-- Opening Marker --

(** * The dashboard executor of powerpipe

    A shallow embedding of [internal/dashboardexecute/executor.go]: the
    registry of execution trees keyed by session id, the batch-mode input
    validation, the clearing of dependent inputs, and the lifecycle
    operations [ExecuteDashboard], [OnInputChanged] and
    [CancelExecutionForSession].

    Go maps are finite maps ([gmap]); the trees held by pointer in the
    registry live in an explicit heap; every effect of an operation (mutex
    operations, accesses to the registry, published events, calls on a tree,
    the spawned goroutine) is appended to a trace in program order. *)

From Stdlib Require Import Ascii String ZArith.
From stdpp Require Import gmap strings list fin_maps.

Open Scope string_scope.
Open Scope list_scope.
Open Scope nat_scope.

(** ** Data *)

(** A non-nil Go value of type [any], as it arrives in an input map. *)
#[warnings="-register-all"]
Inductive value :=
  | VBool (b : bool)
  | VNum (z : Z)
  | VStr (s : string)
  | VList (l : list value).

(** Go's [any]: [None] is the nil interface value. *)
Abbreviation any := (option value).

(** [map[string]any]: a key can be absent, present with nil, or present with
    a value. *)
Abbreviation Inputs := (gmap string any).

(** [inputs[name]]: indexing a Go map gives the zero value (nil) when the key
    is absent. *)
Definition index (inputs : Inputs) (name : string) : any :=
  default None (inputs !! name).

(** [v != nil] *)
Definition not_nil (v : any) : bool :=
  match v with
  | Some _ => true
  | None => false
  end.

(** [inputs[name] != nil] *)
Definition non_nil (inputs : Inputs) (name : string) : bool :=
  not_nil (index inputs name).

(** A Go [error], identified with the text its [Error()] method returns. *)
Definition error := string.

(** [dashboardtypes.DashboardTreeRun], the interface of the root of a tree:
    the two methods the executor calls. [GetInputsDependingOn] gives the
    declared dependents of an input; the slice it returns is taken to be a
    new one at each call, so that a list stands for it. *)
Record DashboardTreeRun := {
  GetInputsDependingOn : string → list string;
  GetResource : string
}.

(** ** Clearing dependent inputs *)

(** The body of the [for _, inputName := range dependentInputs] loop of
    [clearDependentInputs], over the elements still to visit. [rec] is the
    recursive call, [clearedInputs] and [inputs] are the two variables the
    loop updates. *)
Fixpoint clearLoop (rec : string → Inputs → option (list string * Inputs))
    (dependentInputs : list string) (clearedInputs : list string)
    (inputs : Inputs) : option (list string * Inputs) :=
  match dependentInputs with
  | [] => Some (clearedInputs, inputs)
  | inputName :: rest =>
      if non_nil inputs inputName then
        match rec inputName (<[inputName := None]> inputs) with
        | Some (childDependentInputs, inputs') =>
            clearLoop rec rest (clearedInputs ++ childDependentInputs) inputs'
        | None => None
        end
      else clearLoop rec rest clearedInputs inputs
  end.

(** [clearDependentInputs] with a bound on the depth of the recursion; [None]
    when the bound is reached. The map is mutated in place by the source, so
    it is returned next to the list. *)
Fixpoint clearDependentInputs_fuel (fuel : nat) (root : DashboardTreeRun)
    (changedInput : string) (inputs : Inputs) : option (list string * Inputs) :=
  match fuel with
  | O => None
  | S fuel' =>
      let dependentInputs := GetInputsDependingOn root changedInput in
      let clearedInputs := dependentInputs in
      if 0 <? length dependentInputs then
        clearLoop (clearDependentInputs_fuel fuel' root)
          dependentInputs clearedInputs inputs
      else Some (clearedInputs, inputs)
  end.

-- Closing Marker --

- Task description:
Taking the entries above, print exactly the lines starting at the line with "(l : list value)." and ending at the line with "a value. *)", both included.

- Task result:
  | VList (l : list value).

(** Go's [any]: [None] is the nil interface value. *)
Abbreviation any := (option value).

(** [map[string]any]: a key can be absent, present with nil, or present with
    a value. *)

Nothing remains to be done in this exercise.